In a way, a worker is a Scheduler itself, but we’ll not refer to it as a Scheduler to avoid confusion.
在某种程度上,worker本身就是一个Scheduler,但是为了避免混淆,我们将不把它称为Scheduler。
2.1. Scheduling an Action
2.1.安排一个行动
We can schedule a job on any Scheduler by creating a new worker and scheduling some actions:
我们可以在任何Scheduler上通过创建一个新的worker和安排一些行动来安排一项工作。
Scheduler scheduler = Schedulers.immediate();
Scheduler.Worker worker = scheduler.createWorker();
worker.schedule(() -> result += "action");
Assert.assertTrue(result.equals("action"));
The action is then queued on the thread that the worker is assigned to.
然后,该动作会在该工作者被分配到的线程上排队。
2.2. Canceling an Action
2.2.取消一项行动
Scheduler.Worker extends Subscription. Calling the unsubscribe method on a worker will result in the queue being emptied and all pending tasks being canceled. We can see that by example:
Scheduler.Worker扩展了Subscription。在一个worker上调用unsubscribe方法将导致队列被清空,所有待定任务被取消。
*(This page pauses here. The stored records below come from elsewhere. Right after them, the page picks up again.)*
Lemma request_reads_back_witness :
  exists metadata chatMessage timestamp intent generic,
    readMessage (fst (requestFields 1 (lit "key") (lit "1.0") 166
                        [mkChatMessage user (lit "hello")] sampleWorld))
      = Some [(1, Bytes metadata); (2, Bytes chatMessage); (4, VarintValue 166)]
    /\ readMessage chatMessage
      = Some [(1, Bytes (utf8Encode (uuids sampleWorld (S (uuidReads sampleWorld)))));
              (2, VarintValue 1);
              (3, Bytes timestamp);
              (4, Bytes (utf8Encode (uuids sampleWorld (S (S (uuidReads sampleWorld))))));
              (5, Bytes intent)]
    /\ readMessage intent = Some [(1, Bytes generic)]
    /\ readMessage generic
      = Some [(1, Bytes (utf8Encode (promptOf [mkChatMessage user (lit "hello")])))].
Proof.
  apply (request_reads_back 1 (lit "key") (lit "1.0") 166
           [mkChatMessage user (lit "hello")] sampleWorld); lia.
Defined.

(** X5: the metadata of a request, read with the wire format's reader, has
    the fields 1, 2, 3, 4, 7, 9, 10, 12 in this order: the version is sent
    twice (fields 2 and 7), the API key is field 3, the request id (field 9)
    is the clock value read first and the session id (field 10) the first
    identifier drawn.  The clock value must not be negative. *)
Theorem metadata_reads_back (apiKey version : JsString) (w : World) :
  0 <= clock w (clockReads w) ->
  readMessage (fst (encodeMetadata apiKey version w))
  = Some [(1, Bytes (utf8Encode (lit "windsurf-next")));
          (2, Bytes (utf8Encode version));
          (3, Bytes (utf8Encode apiKey));
          (4, Bytes (utf8Encode (lit "en")));
          (7, Bytes (utf8Encode version));
          (9, VarintValue (clock w (clockReads w)));
          (10, Bytes (utf8Encode (uuids w (uuidReads w))));
          (12, Bytes (utf8Encode (lit "windsurf")))].
Proof.
  intros Hc.
  change (fst (encodeMetadata apiKey version w)) with (metadataIn w apiKey version).
  unfold metadataIn. apply (readMessage_of 8).
  read_fields.
  rewrite <- (app_nil_r (encodeString 12 _)).
  rewrite readFields_string by lia. reflexivity.
Qed.

Lemma metadata_reads_back_witness :
  0 <= clock sampleWorld (clockReads sampleWorld)
  /\ readMessage (fst (encodeMetadata (lit "key") (lit "1.0") sampleWorld))
  = Some [(1, Bytes (utf8Encode (lit "windsurf-next")));
          (2, Bytes (utf8Encode (lit "1.0")));
          (3, Bytes (utf8Encode (lit "key")));
          (4, Bytes (utf8Encode (lit "en")));
          (7, Bytes (utf8Encode (lit "1.0")));
          (9, VarintValue (clock sampleWorld (clockReads sampleWorld)));
          (10, Bytes (utf8Encode (uuids sampleWorld (uuidReads sampleWorld))));
          (12, Bytes (utf8Encode (lit "windsurf")))].
Proof.
  split; [vm_compute; discriminate|].
  apply (metadata_reads_back (lit "key") (lit "1.0") sampleWorld).
  vm_compute; discriminate.
Defined.

(** X6: for a clock value [now >= 0] (milliseconds), the timestamp message
    reads back as field 1 = seconds and field 2 = nanoseconds with
    [0 <= nanos < 10^9], nanos a whole number of milliseconds, and
    [seconds * 1000 + nanos / 10^6 = now]: no millisecond is lost. *)
Theorem encodeTimestamp_reads_back (w : World) :
  0 <= clock w (clockReads w) ->
  exists seconds nanos,
    readMessage (fst (encodeTimestamp w))
      = Some [(1, VarintValue seconds); (2, VarintValue nanos)]
    /\ 0 <= nanos < 1000000000
    /\ nanos mod 1000000 = 0
    /\ seconds * 1000 + nanos / 1000000 = clock w (clockReads w).
Proof.
  intros Hc. set (now := clock w (clockReads w)) in *.
  exists (now / 1000), (Z.rem now 1000 * 1000000).
  assert (Hrem : Z.rem now 1000 = now mod 1000) by (apply Z.rem_mod_nonneg; lia).
  assert (Hr : 0 <= now mod 1000 < 1000) by (apply Z.mod_pos_bound; lia).
  assert (Hq : 0 <= now / 1000) by (apply Z.div_pos; lia).
  split; [|split; [|split]].
  - change (fst (encodeTimestamp w))
      with (encodeVarintField 1 (now / 1000)
            ++ encodeVarintField 2 (Z.rem now 1000 * 1000000)).
    apply (readMessage_of 2). rewrite readFields_varint by lia.
    rewrite <- (app_nil_r (encodeVarintField 2 _)).
    rewrite readFields_varint by lia. reflexivity.
  - lia.
  - apply Z.mod_mul. lia.
  - rewrite Z.div_mul by lia. rewrite Hrem.
    pose proof (Z.div_mod now 1000). lia.
Qed.

Lemma encodeTimestamp_reads_back_witness :
  exists seconds nanos,
    readMessage (fst (encodeTimestamp sampleWorld))
      = Some [(1, VarintValue seconds); (2, VarintValue nanos)]
    /\ 0 <= nanos < 1000000000
    /\ nanos mod 1000000 = 0
    /\ seconds * 1000 + nanos / 1000000
       = clock sampleWorld (clockReads sampleWorld).
Proof.
  apply (encodeTimestamp_reads_back sampleWorld). vm_compute; discriminate.
Defined.

(** ** Every entry of a request is a byte *)

Section ByteFacts.

Lemma lor_byte a b : isByte a -> isByte b -> isByte (Z.lor a b).
Proof.
  unfold isByte. intros Ha Hb. split; [apply Z.lor_nonneg; lia|].
  destruct (Z.eq_dec (Z.lor a b) 0) as [E|E]; [lia|].
  assert (0 < Z.lor a b) by (assert (0 <= Z.lor a b) by (apply Z.lor_nonneg; lia); lia).
  change 256 with (2 ^ 8). apply Z.log2_lt_pow2; [lia|].
  rewrite Z.log2_lor by lia.
  destruct (Z.eq_dec a 0) as [->|Ea]; destruct (Z.eq_dec b 0) as [->|Eb];
    change (Z.log2 0) with 0;
    try (assert (Z.log2 a < 8) by (apply Z.log2_lt_pow2; change (2 ^ 8) with 256; lia));
    try (assert (Z.log2 b < 8) by (apply Z.log2_lt_pow2; change (2 ^ 8) with 256; lia));
    lia.
Qed.

Lemma land63_byte x : isByte (Z.land x 0x3F).
Proof.
  unfold isByte. change 0x3F with (Z.ones 6). rewrite Z.land_ones by lia.
  pose proof (Z.mod_pos_bound x (2 ^ 6) ltac:(lia)). change (2 ^ 6) with 64 in *. lia.
Qed.

Lemma shiftr_byte c k :
  0 <= c -> 0 <= k -> c < 256 * 2 ^ k -> isByte (Z.shiftr c k).
Proof.
  intros Hc Hk Hb. unfold isByte. rewrite Z.shiftr_div_pow2 by lia.
  assert (0 < 2 ^ k) by (apply Z.pow_pos_nonneg; lia).
  split; [apply Z.div_pos; lia|]. apply Z.div_lt_upper_bound; lia.
Qed.

Lemma continuation_byte x : isByte (Z.lor 0x80 (Z.land x 0x3F)).
Proof. apply lor_byte; [unfold isByte; lia|apply land63_byte]. Qed.

Lemma replacement_bytes : Forall isByte replacementBytes.
Proof. repeat constructor; unfold isByte; lia. Qed.

Lemma utf8Encode_bytes_bounded n : forall s,
  (length s <= n)%nat -> Forall isCodeUnit s -> Forall isByte (utf8Encode s).
Proof.
  induction n as [|n IH]; intros s Hn Hs.
  - destruct s; [constructor|simpl in Hn; lia].
  - destruct s as [|c r]; [constructor|].
    inversion Hs as [|? ? Hc Hr]; subst. unfold isCodeUnit in Hc.
    assert (IHr : Forall isByte (utf8Encode r)) by (apply IH; [simpl in Hn; lia|exact Hr]).
    cbn [utf8Encode].
    destruct (Z.ltb_spec c 0x80) as [L1|L1].
    { constructor; [unfold isByte; lia|exact IHr]. }
    destruct (Z.ltb_spec c 0x800) as [L2|L2].
    { constructor; [|constructor; [apply continuation_byte|exact IHr]].
      apply lor_byte; [unfold isByte; lia|].
      apply shiftr_byte; lia. }
    destruct (isHighSurrogate c) eqn:HS.
    { destruct r as [|d r']; [apply replacement_bytes|].
      destruct (isLowSurrogate d) eqn:LS.
      - unfold isHighSurrogate in HS. unfold isLowSurrogate in LS.
        apply andb_prop in HS. destruct HS as [H1 H2].
        apply andb_prop in LS. destruct LS as [H3 H4].
        apply Z.leb_le in H1, H2, H3, H4.
        assert (Hsh : Z.shiftl (c - 0xD800) 10 = (c - 0xD800) * 1024)
          by (rewrite Z.shiftl_mul_pow2 by lia; reflexivity).
        rewrite Hsh.
        assert (Hr' : Forall isByte (utf8Encode r')).
        { apply IH; [simpl in Hn; lia|]. inversion Hr; assumption. }
        constructor; [|constructor; [apply continuation_byte|
          constructor; [apply continuation_byte|
          constructor; [apply continuation_byte|exact Hr']]]].
        apply lor_byte; [unfold isByte; lia|].
        apply shiftr_byte; lia.
      - apply Forall_app. split; [apply replacement_bytes|exact IHr]. }
    destruct (isLowSurrogate c).
    { apply Forall_app. split; [apply replacement_bytes|exact IHr]. }
    constructor; [|constructor; [apply continuation_byte|
      constructor; [apply continuation_byte|exact IHr]]].
    apply lor_byte; [unfold isByte; lia|].
    apply shiftr_byte; lia.
Qed.

Lemma utf8Encode_bytes s : Forall isCodeUnit s -> Forall isByte (utf8Encode s).
Proof. apply (utf8Encode_bytes_bounded (length s)). lia. Qed.

Lemma encodeVarint_bytes v : 0 <= v -> Forall isByte (encodeVarint v).
Proof. intros Hv. apply (encodeVarint_facts v Hv). Qed.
我们可以通过例子来看。
Scheduler scheduler = Schedulers.newThread();
Scheduler.Worker worker = scheduler.createWorker();
worker.schedule(() -> {
result += "First_Action";
worker.unsubscribe();
});
worker.schedule(() -> result += "Second_Action");
Assert.assertTrue(result.equals("First_Action"));
The second task is never executed because the one before it canceled the whole operation. Actions that were in the process of being executed will be interrupted.
第二个任务永远不会被执行,因为它之前的任务取消了整个操作。正在执行的行动将被打断。
3. Schedulers.newThread
3、Schedulers.newThread
This scheduler simply starts a new thread every time it is requested via subscribeOn() or observeOn().
这个调度器只是在每次通过subscribeOn()或observeOn()请求时启动一个新线程。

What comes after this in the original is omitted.